第10話 待ち合わせ

「ハアッハアッ」


 僕は一心不乱に体を動かす。


「グッ……ハア……」


 冬知屋さんのことを第一に考え、冬知屋さんのために己の肉体を酷使する。


 これほどまでに疲労を感じたのはいつぶりだろうか。

 あぁ……中学の持久走のときくらいかな……

 ちょうど今も全力疾走だし……


 そう。僕は現在進行形で走ってるのだ。なぜかというと、校門でおそらく待ちぼうけをくらっているであろう冬知屋さんのために。


 放課後に遊びに行く予定だったのにどうしてこんなことになっているか説明する必要があるな。


 それは全授業が終わり、放課後に突入する直前、担任の先生に用事を頼まれたのだ。


 誰かに頼もうにも、僕はクラスのみんなから疎まれているし、黒野はというと勘がいいのか、気が付いたら姿が見えなかった。


 まあ、十分もあれば終わると言われたので、渋々承諾し、冬知屋さんには校門で待ってもらうことになった。


 教室で待っててもいいのにと僕が言うと、冬知屋さんは「なんか校門で待つのって健気な彼女感あってよくない?」とか言い出す始末。
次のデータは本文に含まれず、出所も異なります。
(** [AllocContiguous] can fail to terminate.  A failing chunk moves [head]
    to the used page it met and then one further, so [head] steps over a used
    [last_used] without being equal to it; when no chunk is large enough the
    loop then never ends. *)
Theorem AllocContiguous_diverges w np :
  pmm_ok w → 0 < np < 2 ^ 29 →
  3 ≤ last_used (PHYS_MEMORY_MAP w) < num_entries (PHYS_MEMORY_MAP w) →
  used w (last_used (PHYS_MEMORY_MAP w) - 1) = false →
  (∀ h, 0 ≤ h ≤ num_entries (PHYS_MEMORY_MAP w) → ∃ j, h ≤ j ≤ h + np ∧ used w j = true) →
  ∀ fuel, alloc_contiguous_loop fuel w (last_used (PHYS_MEMORY_MAP w) + 1) np = OutOfFuel.
Proof.
  intros Hok Hnp Hlast Hprev Hall. pose proof (ok_entries w Hok). set (n := num_entries _) in *.
  set (last := last_used _) in *.
  assert (Hloop : ∀ fuel h, 0 ≤ h ≤ n → h ≠ last → alloc_contiguous_loop fuel w h np = OutOfFuel).
  { intros fuel. induction fuel as [|fuel IH]; intros h Hh Hne; [done|].
    destruct (List.find (used w) (seqZ h (np + 1))) as [t|] eqn:Hfind.
    2: { destruct (Hall h Hh) as (j & Hj & Hu).
         rewrite (find_none _ _ Hfind) in Hu; [done|apply list_elem_of_In, elem_of_seqZ; lia]. }
    destruct (contiguous_skip fuel w h np t) as [Ht ->]; [done|fold n; lia|done|done|done|].
    fold n in Ht. pose proof (find_some _ _ Hfind) as [_ Hut].
    assert (t ≠ last - 1) by (intros ->; congruence). fold n.
    apply IH; [pose proof (Z.mod_pos_bound (t + 1) n); lia|].
    destruct (decide (t + 1 < n)); [rewrite Z.mod_small by lia; lia|].
    rewrite (mod_wrap n (t + 1 - n)) by lia. lia. }
  intros fuel. apply Hloop; lia.
Qed.
(** A mapping is found again: after a successful [MapPage], every address
    of the page of [v] translates to [paddr], and an address of any other page
    translates to what it did before. *)
Theorem MapPage_translates w root v paddr flags w' v' :
  pt_ok w root → flags_ok flags → 0 ≤ paddr < 2 ^ 64 → paddr mod 4096 = 0 →
  MapPage w root v paddr flags = Done (true, w') →
  VAddrToPAddr (fa_mem w') root v' =
    if page_no v' =? page_no v then paddr else VAddrToPAddr (fa_mem w) root v'.
Proof.
  intros Hok Hfl Hpa Hal Hr. destruct (MapPage_result w root v paddr flags true w' Hok Hfl Hpa Hr)
    as (_ & _ & Hp).
  rewrite !VAddrToPAddr_pages, (Hp (page_no v')) by apply page_no_range. cbn [andb].
  destruct (page_no v' =? page_no v); [|done]. destruct Hfl as [Hfl _].
  rewrite lor_flags by (done || dlia). dlia.
Qed.

(** [MapPage] terminates and succeeds when the allocator can serve one
    request for every upper table of the page that does not exist yet: at most
    three, and none for a page mapped before; afterwards none is missing. *)
Theorem MapPage_total w root v paddr flags :
  pt_ok w root → flags_ok flags → fa_avail w (missing 3 (fa_mem w) root v) →
  ∃ w', MapPage w root v paddr flags = Done (true, w') ∧ missing 3 (fa_mem w') root v = 0%nat ∧
    (missing 3 (fa_mem w) root v ≤ 3)%nat ∧
    (pages (fa_mem w) root (page_no v) ≠ 0 → missing 3 (fa_mem w) root v = 0%nat).
Proof.
  intros Hok Hfl Ha. destruct (MapPage_missing w root v paddr flags 0 Hok Hfl) as (w' & t & Hr & _ & Hw);
    [by rewrite Nat.add_0_r|].
  exists w'. split_and!; [done|by eapply missing_walk|apply missing_le|].
  rewrite pages_page_no. destruct (walk (fa_mem w) root (path v)) as [t'|] eqn:Hw'; [|done].
  intros _. by eapply missing_walk.
Qed.

(** C7: address spaces are isolated: mapping a page in one page table leaves
    another one, with which it shares no frame, well formed and with the same
    entries, and the two still share no frame. *)
Theorem MapPage_isolated w root1 root2 v paddr flags b w' :
  pt_ok w root1 → pt_ok w root2 → (∀ f, is_table w root2 f → ¬ is_table w root1 f) →
  flags_ok flags → 0 ≤ paddr < 2 ^ 64 → MapPage w root1 v paddr flags = Done (b, w') →
  pt_ok w' root2 ∧ same_pages root2 w w' ∧ (∀ f, is_table w' root2 f → ¬ is_table w' root1 f).
Proof.
  intros Hok1 Hok2 Hdis Hfl Hpa Hr.
  destruct (MapPage_result w root1 v paddr flags b w' Hok1 Hfl Hpa Hr) as (Hok' & Hs & _).
  apply (pt_step_other root1 root2 w w' Hok2); [apply Hok'|done|done].
Qed.

(** [UnmapPage] clears the entry of the page, changes no other one, and
    drops the cached translation exactly when it reports success, which is
    when the page has a bottom-level table (mapped or not). *)
Theorem UnmapPage_spec s root v :
  pt_ok (frames s) root →
  let '(b, s') := UnmapPage s root v in
  b = negb (GetPage (fa_mem (frames s)) root v =? 0) ∧
  invlpg s' = (if b then [v] else []) ++ invlpg s ∧
  pt_ok (frames s') root ∧
  VAddrToPAddr (fa_mem (frames s')) root v = 0 ∧
  ∀ n, 0 ≤ n < 2 ^ 36 →
    pages (fa_mem (frames s')) root n =
      if n =? page_no v then 0 else pages (fa_mem (frames s)) root n.
Proof.
  intros Hok. pose proof (UnmapPage_result s root v Hok) as Hr.
  destruct (UnmapPage s root v) as [b s']. destruct Hr as (Hb & Hinv & Hok' & _ & _ & Hp).
  split_and!; [done|done|done| |done].
  rewrite VAddrToPAddr_pages, Hp, Z.eqb_refl by apply page_no_range. done.
Qed.

(** [RemapPage] never looks at [new_vaddr]: given a mapped page and three
    free frames it succeeds, and the page of [former_vaddr] stays mapped to the
    physical address it had, with the new flags, while every other page, that
    of [new_vaddr] included, keeps its entry. *)
Theorem RemapPage_stays s root former_vaddr new_vaddr flags :
  pt_ok (frames s) root → flags_ok flags → fa_avail (frames s) 3 →
  pages (fa_mem (frames s)) root (page_no former_vaddr) ≠ 0 →
  ∃ s', RemapPage s root former_vaddr new_vaddr flags = Done (true, s') ∧
    pt_ok (frames s') root ∧ invlpg s' = former_vaddr :: invlpg s ∧
    (∀ n, 0 ≤ n < 2 ^ 36 →
      pages (fa_mem (frames s')) root n =
        if n =? page_no former_vaddr
        then Z.lor (VAddrToPAddr (fa_mem (frames s)) root former_vaddr) flags
        else pages (fa_mem (frames s)) root n).
Proof.
  intros Hok Hfl Ha Hmapped. unfold RemapPage.
  pose proof (UnmapPage_result s root former_vaddr Hok) as Hu.
  destruct (UnmapPage s root former_vaddr) as [b1 s1].
  destruct Hu as (Hb & Hinv & Hok1 & _ & Ha1 & Hp1).
  assert (b1 = true) as -> by (rewrite Hb; by apply GetPage_mapped).
  set (paddr := VAddrToPAddr (fa_mem (frames s)) root former_vaddr).
  destruct (MapPage_avail (frames s1) root former_vaddr paddr flags 0) as (w2 & Hm & _);
    [done|done|by apply Ha1|].
  rewrite Hm. do_bind. eexists. split; [done|].
  apply MapPage_result in Hm as (Hok2 & _ & Hp2); [|done|done|].
  - split_and!; [done|done|]. intros n Hn. cbn [set_frames frames].
    rewrite Hp2 by done. cbn [andb].
    destruct (n =? page_no former_vaddr) eqn:Hn'; [done|]. rewrite Hp1 by done. by rewrite Hn'.
  - subst paddr. rewrite VAddrToPAddr_pages.
    pose proof (pages_range (fa_mem (frames s)) root (page_no former_vaddr)). dlia.
Qed.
そのせいで無駄に狼狽えてしまった。


 おい。先生!その「あー悪いことしちゃったなぁ。芦谷。彼女待たせるようなことしてしまって」みたいな顔でこっち見るのやめろ!恥ずかしくなるから!


 ていう流れがあった後、頼まれた仕事に取り掛かったのだが、プリントに不備があったり、提出する場所を間違えたりしたせいで、当初の予定より一時間遅れてしまった。


 スマホで連絡すればいいだろと思う人もいるだろう。僕もそう思う。だが、今まで僕が連絡を取る人が黒野か家族しかいなかったため、その考えがすっぽり抜け落ちていたのだ。情けねぇ。


 そして今の全力疾走に至るわけだ。


 どうしよう。僕がとちったばかりに冬知屋さんを待たせてしまった。後で慌てて送ったメッセージに既読はつかないし。


 もう呆れて、待っていないかもしれない。一人で先に行ったか、機嫌を悪くして家に帰ったかも。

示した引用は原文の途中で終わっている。